Faculty Mentor: Dr. Sudhir Nayak

                Merck and AAAS have funded a three year grant at The College of New Jersey to develop small-molecule inhibitors of the proteasome. The proteasome is a large multi-protein complex which is found in the nucleus and cytoplasm of eukaryotes and whose main function is to break down damaged and unneeded proteins. Past research using RNA mediated interference (RNAi) in C. elegans has shown that certain genes, such as pbs-4 (Proteasome Beta Subunit), are vital in the normal function of the 26S proteasome.  Disruption of such genes results in a proteasome with altered function, therefore leading to improper breakdown of proteins and abnormal gene expression patterns. We are working to get similar divergent phenotypic expression by exposing C. elegans to various synthetic small-molecule proteasome inhibitors, rather than inactivating their proteasomes via RNAi.

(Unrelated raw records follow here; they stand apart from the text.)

(** * A bounded, overwrite-on-full queue (QueueTest/queue.h)

    The class [Queue<T>] keeps a circular buffer [elements] of [size] slots
    together with the three [int] fields [count], [front] and [rear].  Every
    member function takes the mutex [mtx] for its whole body, so a call is one
    critical section; the only places where the mutex is given up are the
    condition-variable waits at the head of [Pop] and [PopWithTimeout].

    The embedding below follows that shape: a record for the object, a small
    state-and-error monad for the critical sections, and an explicit account
    of what other threads may do to the object while a caller sleeps in a
    wait. *)

From Stdlib Require Import ZArith Lia String.
From stdpp Require Import base list.

Local Open Scope Z_scope.

(** ** C++ [int] *)

Definition INT_MIN : Z := -2147483648.
Definition INT_MAX : Z := 2147483647.

Definition is_int (z : Z) : bool := (INT_MIN <=? z) && (z <=? INT_MAX).

(** Undefined behaviour a member function could run into. *)
Inductive fault : Type :=
| signed_overflow
| division_by_zero
| out_of_bounds.

(** Exceptions that leave a call. *)
Inductive exn : Type :=
| bad_array_new_length
| runtime_error (what : string).

Section QueueModel.

Variable T : Type.
(** The content of a slot that [new T[size]] has created and nobody has
    assigned yet. *)
Variable dflt : T.

(** ** The object *)

Record Queue : Type := mkQueue {
  elements : list T;   (* T* elements, the slots of the array *)
  size : Z;            (* int size *)
  count : Z;           (* int count *)
  front : Z;           (* int front *)
  rear : Z             (* int rear *)
}.

Definition set_elements (l : list T) (q : Queue) : Queue :=
  mkQueue l (size q) (count q) (front q) (rear q).
Definition set_count (c : Z) (q : Queue) : Queue :=
  mkQueue (elements q) (size q) c (front q) (rear q).
Definition set_front (f : Z) (q : Queue) : Queue :=
  mkQueue (elements q) (size q) (count q) f (rear q).
Definition set_rear (r : Z) (q : Queue) : Queue :=
  mkQueue (elements q) (size q) (count q) (front q) r.

(** ** Outcomes and the monad of critical sections *)

Inductive outcome (A : Type) : Type :=
| Ret (a : A) (q : Queue)       (* the call returns [a] *)
| Throw (e : exn) (q : Queue)   (* the call is left by an exception *)
| Blocked (q : Queue)           (* the caller is still suspended in a wait *)
| Undefined (f : fault).        (* the call has undefined behaviour *)

Arguments Ret {A} a q.
Arguments Throw {A} e q.
Arguments Blocked {A} q.
Arguments Undefined {A} f.

Definition M (A : Type) : Type := Queue -> outcome A.

Definition ret {A} (a : A) : M A := fun q => Ret a q.

Definition bind {A B} (m : M A) (k : A -> M B) : M B := fun q =>
  match m q with
  | Ret a q' => k a q'
  | Throw e q' => Throw e q'
  | Blocked q' => Blocked q'
  | Undefined f => Undefined f
  end.

Notation "'do' x <- m ; k" := (bind m (fun x => k))
  (at level 10, x name, m at level 100, k at level 200).
Notation "m ;; k" := (bind m (fun _ => k))
  (at level 100, k at level 200, right associativity).

Definition get {A} (field : Queue -> A) : M A := fun q => Ret (field q) q.
Definition put (upd : Queue -> Queue) : M unit := fun q => Ret tt (upd q).
Definition throw {A} (e : exn) : M A := fun q => Throw e q.

(** [a + b] on [int]: overflow is undefined. *)
Definition int_add (a b : Z) : M Z := fun q =>
  if is_int (a + b) then Ret (a + b) q else Undefined signed_overflow.

(** [a % b] on [int]: truncating remainder; a zero divisor is undefined, and
    so is [INT_MIN % -1]. *)
Definition int_rem (a b : Z) : M Z := fun q =>
  if b =? 0 then Undefined division_by_zero
  else if (a =? INT_MIN) && (b =? -1) then Undefined signed_overflow
  else Ret (Z.rem a b) q.

(** [elements[i]] as an rvalue. *)
Definition load (i : Z) : M T := fun q =>
  if 0 <=? i then
    match elements q !! Z.to_nat i with
    | Some x => Ret x q
    | None => Undefined out_of_bounds
    end
  else Undefined out_of_bounds.

(** [elements[i] = x]. *)
Definition store (i : Z) (x : T) : M unit := fun q =>
  if (0 <=? i) && (i <? Z.of_nat (length (elements q))) then
    Ret tt (set_elements (<[Z.to_nat i := x]> (elements q)) q)
  else Undefined out_of_bounds.

(** ** Construction

    [Queue(int size) : size(size), count(0), front(0), rear(0)
       { elements = new T[size]; }]

    The constructor itself tests nothing.  A negative array bound makes the
    new-expression throw [std::bad_array_new_length]; a bound of zero is a
    legal allocation of an array without slots.  Running out of memory is
    left out: an allocation with a bound of zero or more succeeds. *)
Definition Queue_ctor (size : Z) : exn + Queue :=
  if size <? 0 then inl bad_array_new_length
  else inr (mkQueue (replicate (Z.to_nat size) dflt) size 0 0 0).

(** ** Push *)

Definition Push (element : T) : M unit :=
  (* unique_lock<mutex> lock(mtx); *)
  do c <- get count;
  do s <- get size;
  (if c =? s then
     do f <- get front;
     do f1 <- int_add f 1;
     do f' <- int_rem f1 s;
     put (set_front f')
   else
     do c' <- int_add c 1;
     put (set_count c')) ;;
  do r <- get rear;
  store r element ;;
  do r1 <- int_add r 1;
  do r' <- int_rem r1 s;
  put (set_rear r') ;;
  (* cond_var.notify_one(): wakes a sleeper, touches no field *)
  ret tt.

(** ** Other threads

    While a caller sleeps inside a wait the mutex is free, and other threads
    may complete critical sections of their own.  Only two kinds change the
    object: a producer's [Push], and a consumer's dequeue (the three
    statements that [Pop] and [PopWithTimeout] share).  A consumer that finds
    [count = 0] goes to sleep itself and changes nothing. *)
Inductive action : Type :=
| other_push (x : T)
| other_pop.

Definition act (a : action) : M unit :=
  match a with
  | other_push x => Push x
  | other_pop =>
      do c <- get count;
      if 0 <? c then
        do f <- get front;
        load f ;;
        do f1 <- int_add f 1;
        do s <- get size;
        do f' <- int_rem f1 s;
        put (set_front f') ;;
        do c' <- int_add c (-1);
        put (set_count c')
      else ret tt
  end.

Fixpoint interfere (w : list action) : M unit :=
  match w with
  | [] => ret tt
  | a :: w' => act a ;; interfere w'
  end.

(** ** Waiting

    [cond_var.wait(lock, pred)] is [while (!pred()) wait(lock);].  Each entry
    of [wakeups] is one sleep: the critical sections other threads completed
    before this caller woke up (notified or spuriously) and got the mutex
    back.  When the list is used up and the predicate still fails, the caller
    stays asleep. *)
Fixpoint wait (wakeups : list (list action)) : M unit := fun q =>
  if 0 <? count q then Ret tt q
  else
    match wakeups with
    | [] => Blocked q
    | w :: ws => (interfere w ;; wait ws) q
    end.

(** [cond_var.wait_for(lock, rel_time, pred)] is
    [while (!pred()) if (wait_until(lock, deadline) == cv_status::timeout)
       return pred();
     return true;]
    with [deadline = now + rel_time].  [early] lists the sleeps that end
    before the deadline, [final] is the sleep that runs into it. *)
Fixpoint wait_until (early : list (list action)) (final : list action) : M bool :=
  fun q =>
  if 0 <? count q then Ret true q
  else
    match early with
    | [] => (interfere final ;; do c <- get count; ret (0 <? c)) q
    | w :: ws => (interfere w ;; wait_until ws final) q
    end.

Record timed : Type := mkTimed {
  early : list (list action);
  final : list action
}.

(** A relative time that is not positive puts the deadline at or before the
    moment of the call, so the first sleep is already the one that times
    out. *)
Definition wait_for (milliseconds : Z) (sch : timed) : M bool :=
  wait_until (if milliseconds <=? 0 then [] else early sch) (final sch).

(** ** Pop and PopWithTimeout *)

Definition Pop (wakeups : list (list action)) : M T :=
  (* unique_lock<mutex> lock(mtx); *)
  wait wakeups ;;
  do f <- get front;
  do element <- load f;
  do f1 <- int_add f 1;
  do s <- get size;
  do f' <- int_rem f1 s;
  put (set_front f') ;;
  do c <- get count;
  do c' <- int_add c (-1);
  put (set_count c') ;;
  ret element.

              My project focused on identification of small molecules that result in the mis-expression of a germ-line protein GLD-1 (defective in Germ Line Development) tagged with GFP (green fluorescent protein). GLD-1 is an RNA binding protein that is integral in development of the germ-line in C. elegans.  The GFP allows us to visually observe where the tagged protein is being expressed throughout germline development.  The GLD-1 protein is normally degraded prior to oocyte development, releasing the bound RNA and allowing for the formation of oocytes.  However, when the proteasome is inactivated by means of RNAi, GLD-1 is not broken down at the proper location and is expressed beyond its normal range, resulting in the production abnormal oocytes. 

              As a first step towards our goals, a detailed analysis of phenotypes that result from loss of proteasome function is required.  Consequently, I have worked this summer to document the divergent expression patterns of GLD-1 when the proteasome is inactivated via RNAi.  Future work on this project will use my findings to gauge the efficacy the new, synthetic proteasome inhibitors developed by the Chemistry Department.

Personal Statement

              I have greatly enjoyed working in the Summer Undergraduate Research Program and I am convinced that this was one of the most beneficial things I could have done with my summer.  This program was an excellent opportunity to be immersed in the world of research, including doing actual lab work, conducting background research, troubleshooting problems, presenting current progress, and working collaboratively with other researchers. One of the best aspects of my summer experience was building and strengthening the relationships with the faculty in the Biology Department.  I felt as though we were all treated as research colleagues, having valid thoughts and opinions. My work was not trivial and irrelevant, but rather it had worth and merit and was respected by the department. I can honestly say that my participation in SURP has been one of the most valuable experiences I have had while at The College of New Jersey.   It has shown me that I seriously do enjoy research, but more importantly, it has strengthened my resolve to continue my studies for a post-graduate degree.